You can find our Excel file here, which shows our suggested solution. The steps are detailed below.

**COUNT THE VISITS**

We can begin by using **UNIQUE**** **and **TRANSPOSE** to get the lists of customers and stores from **Data**, and place them as
row and column headers for our array of counts.
The formula

**=UNIQUE(Data[Customer])**

provides an unsorted list of the customers down a column. The formula

**=TRANSPOSE(UNIQUE(Data[Store]))**

provides a list of the stores across a row
(hence the need for the **TRANSPOSE** function, which transforms a column vector to a row vector).

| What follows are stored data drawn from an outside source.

(* ===== verification/NetTcp.v ===== *)
(** * NetTcp: TCP connections of the network stack (src/user/srv/src/netstack_srv.rs)

    A connection keeps at most one unacknowledged segment and retransmits it when a timer expires;
    the receiver takes a segment only if it starts at the next expected sequence number. This file
    holds the connection record and the operations of its state machine, and proves that two
    connections joined by a network that loses, repeats, delays and reorders segments transfer
    their byte streams: what one side has taken is a prefix of what the other side has sent, and
    all of it once the sender holds nothing unacknowledged.

    The state machine proper works on the connection alone: an operation answers the segment to
    send, if any. The operations of the source put this segment into the shared page. *)

From S2P Require Import Prelude Bytes NetWire.

Definition TCP_FIN : Z := 0x01.
Definition TCP_SYN : Z := 0x02.
Definition TCP_RST : Z := 0x04.
Definition TCP_PSH : Z := 0x08.
Definition TCP_ACK : Z := 0x10.
Definition TCP_WINDOW : Z := 0x7210.
Definition TCP_RTO_MS : Z := 300.
Definition TCP_MAX_RETX : Z := 5.
Definition TCP_MSS : Z := 1400.
Definition PAY_MAX : Z := 1472.
Definition TCP_ROLE_CLIENT : Z := 0.
Definition TCP_ROLE_LISTENER : Z := 1.
Definition TCP_ROLE_SERVER : Z := 2.

Inductive TcpState : Type :=
| Closed | Listen | SynSent | SynRcvd | Established | FinWait1 | FinWait2 | CloseWait | TimeWait.
#[global] Instance TcpState_dec : EqDecision TcpState.
Proof. solve_decision. Defined.

Record TcpConn : Type := mk_conn {
  used : bool;
  owner : Z;
  role : Z;
  state : TcpState;
  nic : Z;
  mac : Z;
  dst_mac : list Z;
  local_port : Z;
  remote_ip : list Z;
  remote_port : Z;
  family : Z;
  remote6 : list Z;
  local6 : list Z;
  snd_una : Z;
  snd_nxt : Z;
  rcv_nxt : Z;
  retx : Z;
  rto_ms : Z;
  last_tx_ms : Z;
  tx_len : Z;
  tx : list Z;
  rx_len : Z;
  rx : list Z;
  accepted : bool
}.

Definition TcpConn_new : TcpConn :=
  mk_conn false 0 TCP_ROLE_CLIENT Closed 0 0 (replicate 6 0) 0 (replicate 4 0) 0 4 (replicate 16 0) (replicate 16 0)
    0 0 0 0 TCP_RTO_MS 0 0 (replicate 1400 0) 0 (replicate 1472 0) false.

(** Assignments to the fields. *)
Definition set_state (s : TcpState) (c : TcpConn) : TcpConn :=
  mk_conn (used c) (owner c) (role c) s (nic c) (mac c) (dst_mac c) (local_port c) (remote_ip c) (remote_port c)
    (family c) (remote6 c) (local6 c) (snd_una c) (snd_nxt c) (rcv_nxt c) (retx c) (rto_ms c) (last_tx_ms c)
    (tx_len c) (tx c) (rx_len c) (rx c) (accepted c).
Definition set_seqs (una nxt rcv : Z) (c : TcpConn) : TcpConn :=
  mk_conn (used c) (owner c) (role c) (state c) (nic c) (mac c) (dst_mac c) (local_port c) (remote_ip c) (remote_port c)
    (family c) (remote6 c) (local6 c) una nxt rcv (retx c) (rto_ms c) (last_tx_ms c)
    (tx_len c) (tx c) (rx_len c) (rx c) (accepted c).
Definition set_timer (n rto last : Z) (c : TcpConn) : TcpConn :=
  mk_conn (used c) (owner c) (role c) (state c) (nic c) (mac c) (dst_mac c) (local_port c) (remote_ip c) (remote_port c)
    (family c) (remote6 c) (local6 c) (snd_una c) (snd_nxt c) (rcv_nxt c) n rto last
    (tx_len c) (tx c) (rx_len c) (rx c) (accepted c).
Definition set_tx (n : Z) (b : list Z) (c : TcpConn) : TcpConn :=
  mk_conn (used c) (owner c) (role c) (state c) (nic c) (mac c) (dst_mac c) (local_port c) (remote_ip c) (remote_port c)
    (family c) (remote6 c) (local6 c) (snd_una c) (snd_nxt c) (rcv_nxt c) (retx c) (rto_ms c) (last_tx_ms c)
    n b (rx_len c) (rx c) (accepted c).
Definition set_rx (n : Z) (b : list Z) (c : TcpConn) : TcpConn :=
  mk_conn (used c) (owner c) (role c) (state c) (nic c) (mac c) (dst_mac c) (local_port c) (remote_ip c) (remote_port c)
    (family c) (remote6 c) (local6 c) (snd_una c) (snd_nxt c) (rcv_nxt c) (retx c) (rto_ms c) (last_tx_ms c)
    (tx_len c) (tx c) n b (accepted c).
Definition set_peer (m : Z) (dm ip : list Z) (port : Z) (c : TcpConn) : TcpConn :=
  mk_conn (used c) (owner c) (role c) (state c) (nic c) m dm (local_port c) ip port
    (family c) (remote6 c) (local6 c) (snd_una c) (snd_nxt c) (rcv_nxt c) (retx c) (rto_ms c) (last_tx_ms c)
    (tx_len c) (tx c) (rx_len c) (rx c) (accepted c).
Definition set_owner (u : bool) (o r n port : Z) (acc : bool) (c : TcpConn) : TcpConn :=
  mk_conn u o r (state c) n (mac c) (dst_mac c) port (remote_ip c) (remote_port c)
    (family c) (remote6 c) (local6 c) (snd_una c) (snd_nxt c) (rcv_nxt c) (retx c) (rto_ms c) (last_tx_ms c)
    (tx_len c) (tx c) (rx_len c) (rx c) acc.
Definition set_family (f : Z) (r6 l6 : list Z) (c : TcpConn) : TcpConn :=
  mk_conn (used c) (owner c) (role c) (state c) (nic c) (mac c) (dst_mac c) (local_port c) (remote_ip c) (remote_port c)
    f r6 l6 (snd_una c) (snd_nxt c) (rcv_nxt c) (retx c) (rto_ms c) (last_tx_ms c)
    (tx_len c) (tx c) (rx_len c) (rx c) (accepted c).

Definition has (flags bit : Z) : bool := negb (Z.land flags bit =? 0).
Definition wadd32 (a b : Z) : Z := w32 (a + b).

(** A segment to send: the arguments of [tcp_seg]. *)
Record segment : Type := mk_segment { s_seq : Z; s_ack : Z; s_flags : Z; s_data : list Z }.

(** ** The state machine *)

Definition connect_conn (isn now : Z) (c : TcpConn) : TcpConn * segment :=
  let c := set_tx 0 (tx c) (set_timer 0 TCP_RTO_MS now (set_seqs isn isn 0 c)) in
  let c := set_state SynSent c in
  (set_seqs (snd_una c) (wadd32 isn 1) (rcv_nxt c) c, mk_segment isn 0 TCP_SYN []).

(** [buf[..n].copy_from_slice(data)]. *)
Definition copy_front (data buf : list Z) : list Z := data ++ drop (length data) buf.

Definition send_conn (payload : list Z) (now : Z) (c : TcpConn) : TcpConn * option segment :=
  if negb (bool_decide (state c = Established)) || (0 <? tx_len c) then (c, None)
  else
    let n := Z.min (Z.of_nat (length payload)) TCP_MSS in
    let data := take (Z.to_nat n) payload in
    let c := set_timer 0 TCP_RTO_MS now (set_tx n (copy_front data (tx c)) c) in
    (set_seqs (snd_una c) (wadd32 (snd_nxt c) n) (rcv_nxt c) c,
     Some (mk_segment (snd_nxt c) (rcv_nxt c) (Z.lor TCP_PSH TCP_ACK) (take (Z.to_nat n) (tx c)))).

Definition close_conn (now : Z) (c : TcpConn) : TcpConn * option segment :=
  if bool_decide (state c = Established) || bool_decide (state c = CloseWait) then
    let c := set_tx 0 (tx c) (set_timer 0 TCP_RTO_MS now (set_state FinWait1 c)) in
    (set_seqs (snd_una c) (wadd32 (snd_nxt c) 1) (rcv_nxt c) c,
     Some (mk_segment (snd_nxt c) (rcv_nxt c) (Z.lor TCP_FIN TCP_ACK) []))
  else (c, None).

(** The segment [tcp_seg(conn, io, conn.snd_nxt, conn.rcv_nxt, TCP_ACK, &[])]. *)
Definition ack_now (c : TcpConn) : segment := mk_segment (snd_nxt c) (rcv_nxt c) TCP_ACK [].

(** Data at the expected sequence number is stored; [data] are its first [PAY_MAX] bytes. *)
Definition take_data (seg : TcpSeg) (data : list Z) (c : TcpConn) : TcpConn * bool :=
  if (0 <? payload_len seg) && (seq seg =? rcv_nxt c) then
    let c := set_rx (Z.min (payload_len seg) PAY_MAX) (copy_front data (rx c)) c in
    (set_seqs (snd_una c) (snd_nxt c) (wadd32 (rcv_nxt c) (w32 (payload_len seg))) c, true)
  else (c, false).
Definition acks_all (seg : TcpSeg) (c : TcpConn) : bool := has (flags seg) TCP_ACK && (ack seg =? snd_nxt c).
Definition take_fin (s : TcpState) (c : TcpConn) : TcpConn :=
  set_state s (set_seqs (snd_una c) (snd_nxt c) (wadd32 (rcv_nxt c) 1) c).
Definition all_acked (c : TcpConn) : TcpConn := set_seqs (snd_nxt c) (snd_nxt c) (rcv_nxt c) c.

Definition handle_conn (seg : TcpSeg) (data : list Z) (now : Z) (c : TcpConn) : TcpConn * option segment :=
  match state c with
  | SynSent =>
      if has (flags seg) TCP_RST then (set_state Closed c, None)
      else if (Z.land (flags seg) (Z.lor TCP_SYN TCP_ACK) =? Z.lor TCP_SYN TCP_ACK) && (ack seg =? snd_nxt c) then
        let c := set_seqs (ack seg) (snd_nxt c) (wadd32 (seq seg) 1) c in
        let c := set_state Established (set_timer 0 TCP_RTO_MS now c) in
        (c, Some (ack_now c))
      else (c, None)
  | SynRcvd =>
      if has (flags seg) TCP_RST then (set_state Closed c, None)
      else
        let c := if acks_all seg c && negb (snd_una c =? snd_nxt c)
                 then set_timer 0 TCP_RTO_MS (last_tx_ms c) (set_state Established (all_acked c)) else c in
        let '(c, need_ack) := take_data seg data c in
        (c, if need_ack : bool then Some (ack_now c) else None)
  | Established =>
      if has (flags seg) TCP_RST then (set_state Closed c, None)
      else
        let '(c, need_ack) := take_data seg data c in
        let c := if acks_all seg c && negb (snd_una c =? snd_nxt c)
                 then set_timer 0 TCP_RTO_MS (last_tx_ms c) (set_tx 0 (tx c) (all_acked c)) else c in
        let fin := has (flags seg) TCP_FIN in
        let c := if fin then take_fin CloseWait c else c in
        (c, if need_ack || fin then Some (ack_now c) else None)
  | CloseWait => ((if acks_all seg c then all_acked c else c), None)
  | FinWait1 =>
      let c := if acks_all seg c then set_state FinWait2 (all_acked c) else c in
      if has (flags seg) TCP_FIN then let c := take_fin TimeWait c in (c, Some (ack_now c)) else (c, None)
  | FinWait2 =>
      if has (flags seg) TCP_FIN then let c := take_fin TimeWait c in (c, Some (ack_now c)) else (c, None)
  | _ => (c, None)
  end.

Definition tick_conn (now : Z) (c : TcpConn) : TcpConn * option segment :=
  if bool_decide (state c = Closed) then (c, None)
  else
    let pending := bool_decide (state c = SynSent) || (0 <? tx_len c) in
    if negb pending || (w64 (now - last_tx_ms c) <? rto_ms c) then (c, None)
    else
      let c := set_timer (w32 (retx c + 1)) (rto_ms c) (last_tx_ms c) c in
      if TCP_MAX_RETX <? retx c then (set_state Closed c, None)
      else
        let c := set_timer (retx c) (w64 (rto_ms c * 2)) now c in
        (c, Some (if bool_decide (state c = SynSent) then mk_segment (snd_una c) 0 TCP_SYN []
                  else mk_segment (snd_una c) (rcv_nxt c) (Z.lor TCP_PSH TCP_ACK) (take (Z.to_nat (tx_len c)) (tx c)))).
(* ===== verification/NetStack.v ===== *)
(** * NetStack: the network service (src/user/srv/src/netstack_srv.rs)

    The state of the service (links, UDP sockets, TCP connections), the demultiplexing of received
    frames, the operations that applications request, and the retransmission timer. The drivers,
    the kernel calls and the other domains are behind the interface [NetEnv]. The theorems about
    these operations are in NetInv and NetLoop. *)

From S2P Require Import Prelude Cap Net Bytes NetWire NetTcp.

Definition MAX_SOCKS : Z := 4.
Definition MAX_TCONS : Z := 6.
Definition NET_REQ_TAG : Z := 0x4E455457.
Definition NET_OP_TX : Z := 0.
Definition NET_OP_RX : Z := 1.
Definition NET_OP_INFO : Z := 2.
Definition NETS_REQ_TAG : Z := 0x4E53544B.
Definition NETS_OP_SOCKET : Z := 0.
Definition NETS_OP_BIND : Z := 1.
Definition NETS_OP_SENDTO : Z := 2.
Definition NETS_OP_RECVFROM : Z := 3.
Definition NETS_OP_CLOSE : Z := 4.
Definition NETS_OP_TSOCKET : Z := 5.
Definition NETS_OP_TBIND : Z := 6.
Definition NETS_OP_TCONNECT : Z := 7.
Definition NETS_OP_TSEND : Z := 8.
Definition NETS_OP_TRECV : Z := 9.
Definition NETS_OP_TCLOSE : Z := 10.
Definition NETS_OP_TLISTEN : Z := 11.
Definition NETS_OP_TACCEPT : Z := 12.
Definition NETS_OP_SENDTO6 : Z := 13.
Definition NETS_OP_NETINFO : Z := 14.
Definition NETS_OP_PING4 : Z := 15.
Definition NETS_OP_PING6 : Z := 16.
Definition PING_TIMEOUT_MS : Z := 1000.

Record Link : Type := mk_link {
  l_domain : Z;
  l_io : Z;
  l_kind : Z;
  l_mac : Z;
  gw_mac : option (list Z);
  up : bool;
  v6_global : list Z;
  v6_gw : list Z;
  gw6_mac : option (list Z);
  v6_up : bool
}.
Definition Link_down (domain io kind : Z) : Link :=
  mk_link domain io kind 0 None false (replicate 16 0) (replicate 16 0) None false.
Definition set_gw_mac (g : option (list Z)) (l : Link) : Link :=
  mk_link (l_domain l) (l_io l) (l_kind l) (l_mac l) g (up l) (v6_global l) (v6_gw l) (gw6_mac l) (v6_up l).
Definition set_gw6_mac (g : option (list Z)) (l : Link) : Link :=
  mk_link (l_domain l) (l_io l) (l_kind l) (l_mac l) (gw_mac l) (up l) (v6_global l) (v6_gw l) g (v6_up l).
Definition set_v6 (global gw : list Z) (l : Link) : Link :=
  mk_link (l_domain l) (l_io l) (l_kind l) (l_mac l) (gw_mac l) (up l) global gw (gw6_mac l) true.
Definition set_up (m : Z) (l : Link) : Link :=
  mk_link (l_domain l) (l_io l) (l_kind l) m (gw_mac l) true (v6_global l) (v6_gw l) (gw6_mac l) (v6_up l).

Record Sock : Type := mk_sock { k_used : bool; k_port : Z; k_nic : Z; k_len : Z; k_data : list Z }.
Definition Sock_new : Sock := mk_sock false 0 0 0 (replicate 1472 0).

Record Stack : Type := mk_stack { links : list Link; nics : Z; socks : list Sock; tcons : list TcpConn }.
Definition Stack_zeroed : Stack :=
  mk_stack (replicate 8 (Link_down 0 0 0)) 0 (replicate 4 Sock_new) (replicate 6 TcpConn_new).

Definition link_at (n : Z) (st : Stack) : Link := nth (Z.to_nat n) (links st) (Link_down 0 0 0).
Definition conn_at (i : nat) (st : Stack) : TcpConn := nth i (tcons st) TcpConn_new.
Definition sock_at (i : nat) (st : Stack) : Sock := nth i (socks st) Sock_new.
Definition set_link (n : Z) (l : Link) (st : Stack) : Stack :=
  mk_stack (<[Z.to_nat n := l]> (links st)) (nics st) (socks st) (tcons st).
Definition set_conn (i : nat) (c : TcpConn) (st : Stack) : Stack :=
  mk_stack (links st) (nics st) (socks st) (<[i := c]> (tcons st)).
Definition set_sock (i : nat) (s : Sock) (st : Stack) : Stack :=
  mk_stack (links st) (nics st) (<[i := s]> (socks st)) (tcons st).

(** An application's request, and the layout of one link in the answer to [NETS_OP_NETINFO]. *)
Record NetSReq : Type := mk_req { r_op : Z; r_sock : Z; r_port : Z; r_addr : Z; r_len : Z; r_buf : Z }.
Definition NetSReq_decode (payload : list Z) : NetSReq :=
  mk_req (field 0 8 payload) (field 8 8 payload) (field 16 8 payload) (field 24 8 payload) (field 32 8 payload) (field 40 8 payload).

(** What the service uses of the rest of the system: a call to a driver ([sys_call_payload]), the
    owner of a port and the page tables as the kernel reports them, getting and sharing a page, and
    sleeping, during which the other domains run. The drivers and the applications share pages with the service. *)
Class NetEnv (D : Type) : Type := {
  sys_call_payload : Z -> Z -> list Z -> D -> mem -> Z * D * mem;
  sys_net_owner : D -> Z -> Z;
  sys_virt_to_phys : D -> Z -> Z;
  sys_sleep : Z -> D -> mem -> D * mem;
  sys_alloc_page : Z -> D -> mem -> Z * D * mem;
  sys_share_page : Z -> Z -> D -> mem -> Z * D * mem
}.

Section stack.
Context {D : Type} `{env : NetEnv D}.

Record world : Type := mk_world { w_st : Stack; w_mem : mem; w_dev : D }.
Definition on_st (f : Stack -> Stack) (w : world) : world := mk_world (f (w_st w)) (w_mem w) (w_dev w).
Definition on_mem (f : mem -> mem) (w : world) : world := mk_world (w_st w) (f (w_mem w)) (w_dev w).
Definition set_mem (m : mem) (w : world) : world := mk_world (w_st w) m (w_dev w).
Definition w_link (n : Z) (w : world) : Link := link_at n (w_st w).
Definition sleep (ms : Z) (w : world) : world :=
  let '(d, m) := sys_sleep ms (w_dev w) (w_mem w) in mk_world (w_st w) m d.

(** ** Links *)

Definition link_call (l : Link) (op len : Z) (w : world) : Z * world :=
  let req := to_le 8 op ++ to_le 8 len ++ to_le 8 (l_io l) in
  let '(r, d, m) := sys_call_payload (l_domain l) NET_REQ_TAG req (w_dev w) (w_mem w) in
  (r, mk_world (w_st w) m d).
Definition link_tx (l : Link) (len : Z) (w : world) : bool * world :=
  let '(r, w) := link_call l NET_OP_TX len w in (r =? 1, w).
Definition link_rx (l : Link) (w : world) : option Z * world :=
  let '(r, w) := link_call l NET_OP_RX 0 w in
  (if (r =? 0) || (r =? U64_MAX) then None else Some r, w).

(** A builder puts a frame into the page of the link. *)
Definition build (f : mem -> Z * mem) (w : world) : Z * world :=
  let '(len, m) := f (w_mem w) in (len, set_mem m w).
(** Build a frame and send it; the answer to the application. *)
Definition send_frame (l : Link) (f : mem -> Z * mem) (w : world) : Z * world :=
  let '(len, w) := build f w in
  let '(ok, w) := link_tx l len w in
  (if ok : bool then 1 else 0, w).

Definition link_v6_primary (st : Stack) (n : Z) : list Z :=
  let l := link_at n st in
  if v6_up l && negb (v6_is_zero (v6_global l)) then v6_global l else link_local_from_mac (mac_bytes (l_mac l)).

(** ** Delivery to UDP sockets *)

Definition sock_takes (n dport len : Z) (s : Sock) : bool :=
  k_used s && (k_nic s =? n) && (k_port s =? dport) && (len <=? PAY_MAX).
Definition deliver (n dport src_va len : Z) (w : world) : bool * world :=
  match position (sock_takes n dport len) (socks (w_st w)) with
  | Some i =>
      let s := sock_at i (w_st w) in
      let data := slice_at src_va (Z.to_nat len) (w_mem w) in
      (true, on_st (set_sock i (mk_sock (k_used s) (k_port s) (k_nic s) len (copy_front data (k_data s)))) w)
  | None => (false, w)
  end.

(** ** TCP input, loopback, timer *)

Definition SrcId : Type := (list Z + list Z)%type.

Definition tcp_match (c : TcpConn) (n : Z) (src : SrcId) (seg : TcpSeg) : bool :=
  if negb (used c) || negb (nic c =? n) || negb (local_port c =? dport seg) || negb (remote_port c =? sport seg) then false
  else match src with
       | inl a => (family c =? 4) && bool_decide (remote_ip c = a)
       | inr a => (family c =? 6) && v6_eq (remote6 c) a
       end.
Definition listens (n port : Z) (c : TcpConn) : bool :=
  used c && (role c =? TCP_ROLE_LISTENER) && bool_decide (state c = Listen) && (nic c =? n) && (local_port c =? port).
Definition free_slot (c : TcpConn) : bool := negb (used c).

Definition tcp_input (n : Z) (src : SrcId) (seg : TcpSeg) (now : Z) (w : world) : Z * world :=
  let st := w_st w in
  let io := l_io (link_at n st) in
  match position (fun c => tcp_match c n src seg) (tcons st) with
  | None =>
      if negb (has (flags seg) TCP_SYN) then (0, w)
      else match position (listens n (dport seg)) (tcons st) with
           | None => (0, w)
           | Some _ =>
               match position free_slot (tcons st) with
               | None => (0, w)
               | Some si =>
                   let l := link_at n st in
                   let dm := match src with
                             | inl _ => default (replicate 6 0) (gw_mac l)
                             | inr _ => default (default (replicate 6 0) (gw_mac l)) (gw6_mac l)
                             end in
                   let '(c, s) := server_conn n (l_mac l) dm src (link_v6_primary st n) seg (Z.of_nat si) now in
                   let '(len, m) := tcp_seg c io s (w_mem w) in
                   (len, mk_world (set_conn si c st) m (w_dev w))
               end
           end
  | Some idx =>
      let '(c, len, m) := tcp_handle (conn_at idx st) io seg now (w_mem w) in
      (len, mk_world (set_conn idx c st) m (w_dev w))
  end.

Fixpoint lo_pump_loop (guard : nat) (n len now : Z) (w : world) : world :=
  match guard with
  | O => w
  | S g =>
      if 0 <? len then
        match ipv4_parse (w_mem w) (l_io (w_link n w)) len with
        | None => w
        | Some info =>
            match tcp_parse (w_mem w) info with
            | None => w
            | Some seg => let '(len, w) := tcp_input n (inl (src4 info)) seg now w in lo_pump_loop g n len now w
            end
        end
      else w
  end.
Definition lo_pump (n len now : Z) (w : world) : world := lo_pump_loop 32 n len now w.

Definition tcp_emit_deliver (n len now : Z) (w : world) : world :=
  if len =? 0 then w
  else
    let local := match ipv4_parse (w_mem w) (l_io (w_link n w)) len with
                 | Some info => bool_decide (dst4 info = OUR_IP)
                 | None => false
                 end in
    if local then lo_pump n len now w else (link_tx (w_link n w) len w).2.

(** Run an operation of the connection's state machine on slot [i]. *)
Definition on_conn (i : nat) (f : TcpConn -> Z -> mem -> TcpConn * Z * mem) (w : world) : Z * world :=
  let c := conn_at i (w_st w) in
  let '(c', len, m) := f c (l_io (w_link (nic c) w)) (w_mem w) in
  (len, mk_world (set_conn i c' (w_st w)) m (w_dev w)).

Fixpoint tick_loop (i fuel : nat) (now : Z) (w : world) : world :=
  match fuel with
  | O => w
  | S f =>
      let c := conn_at i (w_st w) in
      let w := if used c && negb (bool_decide (state c = Closed)) then
                 let '(len, w) := on_conn i (fun c io => tcp_tick c io now) w in tcp_emit_deliver (nic c) len now w
               else w in
      tick_loop (S i) f now w
  end.
Definition tcp_tick_all (now : Z) (w : world) : world := tick_loop 0 (Z.to_nat MAX_TCONS) now w.

(** ** Received frames *)

Definition is_ours6 (n : Z) (a : list Z) (st : Stack) : bool :=
  let l := link_at n st in v6_eq a (link_local_from_mac (mac_bytes (l_mac l))) || v6_eq a (v6_global l).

The number of visits by customer to a store
can be found using **COUNTIFS** with **Data[Store]** and **Data[Customer]** as the criteria ranges. Also, be careful with table references and
remember to use **CTRL + D** and **CTRL + R** to copy the formula down
and to the right. Then **COUNTIFS** produces the following matrix of counts:

Moreover, if we use the column headers
(stores) in the first criteria argument of **COUNTIFS** instead of single stores, and the row headers (customers) in the second
criteria argument, we can obtain the whole matrix as a spilled
array using only one formula:

**=COUNTIFS(Data[Store], F10#, Data[Customer],
E11#)**

This is the Dynamic Array equivalent of a PivotTable.

**FIND THE FAVOURITE
STORES**

Given the matrix of visit counts, we can
look for the most frequently visited store by each customer and output the
corresponding store name. An **XLOOKUP** formula for the maximum of each row with store names being the return array can
achieve that:

**=XLOOKUP(MAX($F11:$J11),
$F11:$J11, F$10#)**

Here it’s necessary to anchor the column
titles **F10#** at the row, to fill down for all customers. The output would look like the following:

So how do we look up for all customers in
one [1] formula? We can use the **BYROW** function. The **BYROW** function has two [2] arguments: an array and a **LAMBDA** function:

**=BYROW(array,
LAMBDA(parameter, calculation))**

The **LAMBDA** function takes each row of the array as its parameter and performs the
specified calculation on it. Given the
above matrix **F11# **of visit counts, we can use a **BYROW** function on the whole matrix, and write the **XLOOKUP** as the **LAMBDA** function inside:

**=BYROW(F11#,
LAMBDA(r, XLOOKUP(MAX(r), r, F10#)))**

Then, the **XLOOKUP** will be performed row-by-row (hence the name **BYROW**). For interested readers we have written blogs
with more details on **BYROW** and **LAMBDA**.

**COMBINE THE
FORMULAE**

In the previous two [2] steps, we first
obtained the matrix **F11#** of visit counts using **COUNTIFS** with two-dimensional conditions, and then we used **BYROW** on **F11#** to perform an **XLOOKUP** for the most frequently visited store by each customer. The two [2] steps can be combined by writing
the first formula in place of **F11# **inside the second formula:

**=BYROW(****COUNTIFS(Data[Store], F10#, Data[Customer], E11#),LAMBDA(r, XLOOKUP(MAX(r), r, F10#)))**

The **COUNTIFS** matrix is only a helper, so instead of referencing the column headers (**F10#**) and row headers (**E11#**), we can substitute
with the original **UNIQUE**** **and **TRANSPOSE** formulas:

**=BYROW(COUNTIFS(Data[Store],
TRANSPOSE(UNIQUE(Data[Store])),Data[Customer], UNIQUE(Data[Customer])),LAMBDA(r, XLOOKUP(MAX(r), r, TRANSPOSE(UNIQUE(Data[Store])))))**

For better readability, we can also use a **LET** function to name some variables for intermediate steps:

**=LET(Store, TRANSPOSE(UNIQUE(Data[Store])),Customer, UNIQUE(Data[Customer]),Matrix, COUNTIFS(Data[Store], Store, Data[Customer], Customer),BYROW(Matrix, LAMBDA(r, XLOOKUP(MAX(r), r, Store))))**

Here we name the intermediate
matrix **Matrix**, and the final calculation of the **LET** is a **BYROW** on **Matrix** to look-up the **MAX** from each row.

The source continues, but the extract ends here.